Westliche Sanktionen wirken

Zum einen sind da die westlichen Sanktionen. Seit dem Beginn des Ukraine-Krieges ist es durch die Handelsanktionen sehr schwer geworden, die notwendigen Materialien zum Bau der Superwaffen einzukaufen. Jede auf dem Schlachtfeld verlorene Hightechwaffe lässt sich deshalb nur schwer ersetzen. „Bei der neusten Generation von Waffensystemen verzögert sich die Einführung oder sie ist unmöglich geworden durch die Sanktionen, die vom Westen verhängt wurden“, erklärt in diesem Zusammenhang auch Militärexperte Gustav Gressel . Deshalb setzen die Russen in der Ukraine keine T14-Armata-Kampfpanzer oder andere moderne Panzer ein. Denn offenbar gibt es dort Probleme bei der Massenproduktion. „Für die Massenproduktion dieser Systeme braucht man westliche Maschinen und westliche Subkomponenten“, erklärt Gressel, wieso es aktuell erst rund 20 der eigentlich geplanten 2.300 T-14-Armata-Panzer gibt.

Modernisierte Waffen aus der Sowjet-Zeit

In der Ukraine werden weitestgehend modernisierte Waffen aus der Zeit der Sowjetunion eingesetzt. Dies bietet unter anderem den Vorteil, dass eine große Anzahl von Soldaten mit der Bedienung der Waffen vertraut ist.
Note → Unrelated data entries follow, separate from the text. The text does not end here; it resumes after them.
(** * rxjs-httpclient: the parameter container, the request value, the
      interceptor chain assembler and the body projection, embedded in Rocq.

    The embedding follows the TypeScript sources function by function.
    JavaScript objects that are mutated in place and shared by reference
    (the [HttpParams] instances, their [Map]s and the value arrays the maps
    point to) live in an explicit store; every method is a computation in a
    small state-and-exception monad over that store. *)

From Stdlib Require Import ZArith String Ascii List Bool Lia DecimalString.
From stdpp Require Import base option list strings.

Local Open Scope string_scope.
Local Open Scope list_scope.
Local Open Scope stdpp_scope.

(** ** JavaScript values and string primitives *)

Module JS.

(** Strings are sequences of bytes: a JavaScript string is represented by
    its UTF-8 encoding.  Every delimiter the sources look for ([?], [&],
    [=], [%]) is ASCII, so [indexOf], [slice], [split] and the comparisons
    of an index with [length - 1] agree with their UTF-16 originals. *)

(** The numbers of the embedding are the safe integers, those of magnitude
    at most [Number.MAX_SAFE_INTEGER] = 2^53 - 1: a JavaScript number holds
    each of them exactly and [ToString] prints each of them as its decimal
    digits.  (From 10^21 on [ToString] writes an exponent, and fractions,
    [NaN], the infinities and the negative zero have forms of their own;
    none of them is a [jsint].) *)
Definition MAX_SAFE_INTEGER : Z := 9007199254740991.

Definition isSafeInteger (n : Z) : bool := (Z.abs n <=? MAX_SAFE_INTEGER)%Z.

Record jsint : Type := {
  int_val : Z;
  int_safe : Is_true (isSafeInteger int_val)
}.

(** The number written by an integer literal: the literal has to be in
    the safe range. *)
Abbreviation int n := {| int_val := n%Z; int_safe := I |}.

(** The primitives a parameter value may be ([string | number | boolean]). *)
Inductive jsprim : Type :=
  | PStr (s : string)
  | PNum (n : jsint)
  | PBool (b : bool).

(** Strict equality [===] on primitives. *)
Definition strict_eqb (a b : jsprim) : bool :=
  match a, b with
  | PStr s, PStr t => String.eqb s t
  | PNum n, PNum m => Z.eqb (int_val n) (int_val m)
  | PBool x, PBool y => Bool.eqb x y
  | _, _ => false
  end.

(** [ToString] on primitives, as a template literal applies it. *)
Definition ToString (v : jsprim) : string :=
  match v with
  | PStr s => s
  | PNum n => NilZero.string_of_int (Z.to_int (int_val n))
  | PBool true => "true"
  | PBool false => "false"
  end.

(** What a synchronous [throw] carries. *)
Inductive jserror : Type :=
  | Error (msg : string)
  | URIError
  | TypeError
  | RangeError.

Inductive result (A : Type) : Type :=
  | Ok (a : A)
  | Throw (e : jserror).
Arguments Ok {A} a.
Arguments Throw {A} e.

(** [s.indexOf(c)] for a one-character needle. *)
Fixpoint indexOf (c : ascii) (s : string) : option nat :=
  match s with
  | EmptyString => None
  | String a s' => if Ascii.eqb a c then Some 0 else S <$> indexOf c s'
  end.

(** [s.slice(0, n)] and [s.slice(n)] for [0 <= n]. *)
Fixpoint slice_to (n : nat) (s : string) : string :=
  match n, s with
  | S n', String a s' => String a (slice_to n' s')
  | _, _ => EmptyString
  end.

Fixpoint slice_from (n : nat) (s : string) : string :=
  match n, s with
  | S n', String _ s' => slice_from n' s'
  | _, _ => s
  end.

(** [s.split(c)] for a one-character separator: never the empty list. *)
Fixpoint split (c : ascii) (s : string) : list string :=
  match s with
  | EmptyString => [EmptyString]
  | String a s' =>
      if Ascii.eqb a c then EmptyString :: split c s'
      else match split c s' with
           | [] => [String a EmptyString]
           | w :: ws => String a w :: ws
           end
  end.

(** [l.join(sep)]. *)
Fixpoint join (sep : string) (l : list string) : string :=
  match l with
  | [] => EmptyString
  | [x] => x
  | x :: l' => x +:+ sep +:+ join sep l'
  end.

(** [s.replace(/^\?/, "")]. *)
Definition strip_leading_question (s : string) : string :=
  match s with
  | String "?" s' => s'
  | _ => s
  end.

End JS.
Export JS.

(** ** The parameter codec ([HttpParameterCodec], [HttpUrlEncodingCodec]) *)

Module Codec.

(** The interface [HttpParameterCodec].  Decoding may throw. *)
Record HttpParameterCodec : Type := {
  encodeKey : string -> string;
  encodeValue : string -> string;
  decodeKey : string -> result string;
  decodeValue : string -> result string
}.

Definition code (c : ascii) : N := N_of_ascii c.

Definition in_range (lo hi : N) (c : ascii) : bool :=
  ((lo <=? code c) && (code c <=? hi))%N.

Definition is_decimal (c : ascii) : bool := in_range 48 57 c.

Definition is_hex (c : ascii) : bool :=
  is_decimal c || in_range 65 70 c || in_range 97 102 c.

Definition hex_value (c : ascii) : option N :=
  if is_decimal c then Some (code c - 48)%N
  else if in_range 65 70 c then Some (code c - 55)%N
  else if in_range 97 102 c then Some (code c - 87)%N
  else None.

(** Upper-case hexadecimal digit, as [encodeURIComponent] writes it. *)
Definition hex_digit (n : N) : ascii :=
  if (n <? 10)%N then ascii_of_N (48 + n) else ascii_of_N (55 + n).

(** The characters [encodeURIComponent] leaves alone: letters, digits and
    the marks [- _ . ! ~ * ' ( )]. *)
Definition uriUnescaped (c : ascii) : bool :=
  in_range 65 90 c || in_range 97 122 c || is_decimal c ||
  existsb (Ascii.eqb c) ["-"; "_"; "."; "!"; "~"; "*"; "'"; "("; ")"]%char.

Definition percent (c : ascii) : string :=
  String "%" (String (hex_digit (code c / 16)) (String (hex_digit (code c mod 16)) EmptyString)).

(** The built-in [encodeURIComponent]: every octet of the UTF-8 form is
    kept when unescaped and written [%XX] otherwise. *)
Fixpoint encodeURIComponent (s : string) : string :=
  match s with
  | EmptyString => EmptyString
  | String c s' =>
      (if uriUnescaped c then String c EmptyString else percent c) +:+ encodeURIComponent s'
  end.

(** The table [STANDARD_ENCODING_REPLACEMENTS]; the lookup is by the exact
    (upper-case) key. *)
Definition STANDARD_ENCODING_REPLACEMENTS : list (string * string) :=
  [("40", "@"); ("3A", ":"); ("24", "$"); ("2C", ","); ("3B", ";");
   ("2B", "+"); ("3D", "="); ("3F", "?"); ("2F", "/")].

Fixpoint table_lookup (t : string) (tbl : list (string * string)) : option string :=
  match tbl with
  | [] => None
  | (k, v) :: tbl' => if String.eqb k t then Some v else table_lookup t tbl'
  end.

(** [v.replace(STANDARD_ENCODING_REGEX, (s, t) => TABLE[t] ?? s)] with the
    regular expression [/%(\d[a-f0-9])/gi]: a global, left-to-right,
    non-overlapping replacement. *)
Fixpoint replace_standard (s : string) : string :=
  match s with
  | EmptyString => EmptyString
  | String c s1 =>
      match s1 with
      | String d (String h rest) =>
          if Ascii.eqb c "%" && is_decimal d && is_hex h then
            let t := String d (String h EmptyString) in
            match table_lookup t STANDARD_ENCODING_REPLACEMENTS with
            | Some r => r +:+ replace_standard rest
            | None => String c t +:+ replace_standard rest
            end
          else String c (replace_standard s1)
      | _ => String c (replace_standard s1)
      end
  end.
Die neuen Hightechwaffen erfordern von den Soldaten aber auch eine gewisse Schulung, um sie im Krieg bestmöglich einzusetzen. Weil viele der Waffen jedoch bisher nicht in Massenproduktion gefertigt werden, gibt es nur wenige reale Waffen mit denen die Soldaten den Umgang erlernen können. „Die Ausbildung ist in Russland aber nicht so gut wie in anderen Armeen, sie können das Leistungsspektrum der Geräte nicht voll ausschöpfen“, merkt Experte Gressel weiter an. Zur Zeit kann man dies unter anderem in der Ukraine beobachten. Zwar verfügen die Russen über neue und verschlüsselte Funkgeräte, doch der Umgang mit ihren ist vielen russischen Soldaten unbekannt. Diese greifen deshalb häufig auf unverschlüsselte Kommunikation zurück und sind von den Soldaten der Ukraine dann leicht zu orten.

Technische Überlegenheit ist nicht viel wert

Unter anderem sei eine weitere große Schwäche der Russen die Koordinierung der unterschiedlichen Systeme. „Viele Probleme der russischen Armee sind auf schlechte Ausbildung, auf schlechte Führung und taktische Fehler zurückzuführen“, kommt Gressel zu einem erschreckenden Urteil. Und deshalb habe die Ukraine den Russen sogar mit noch älteren Waffen, schlechteren Kampfpanzern und weniger modernen Geräten Paroli geboten. Nach und nach gewinnen die ukrainischen Truppen nun durch die modernen westlichen Waffen die Oberhand. „Die Koordination zwischen Infanterie, Panzern und Artillerie ist bei den Ukrainern viel besser“, ist sich Gressel sicher.

Deshalb seien die taktischen Fehler bei den Russen oft so schwerwiegend, dass ihnen auch eine technische Überlegenheit wenig bis gar nicht nutzt.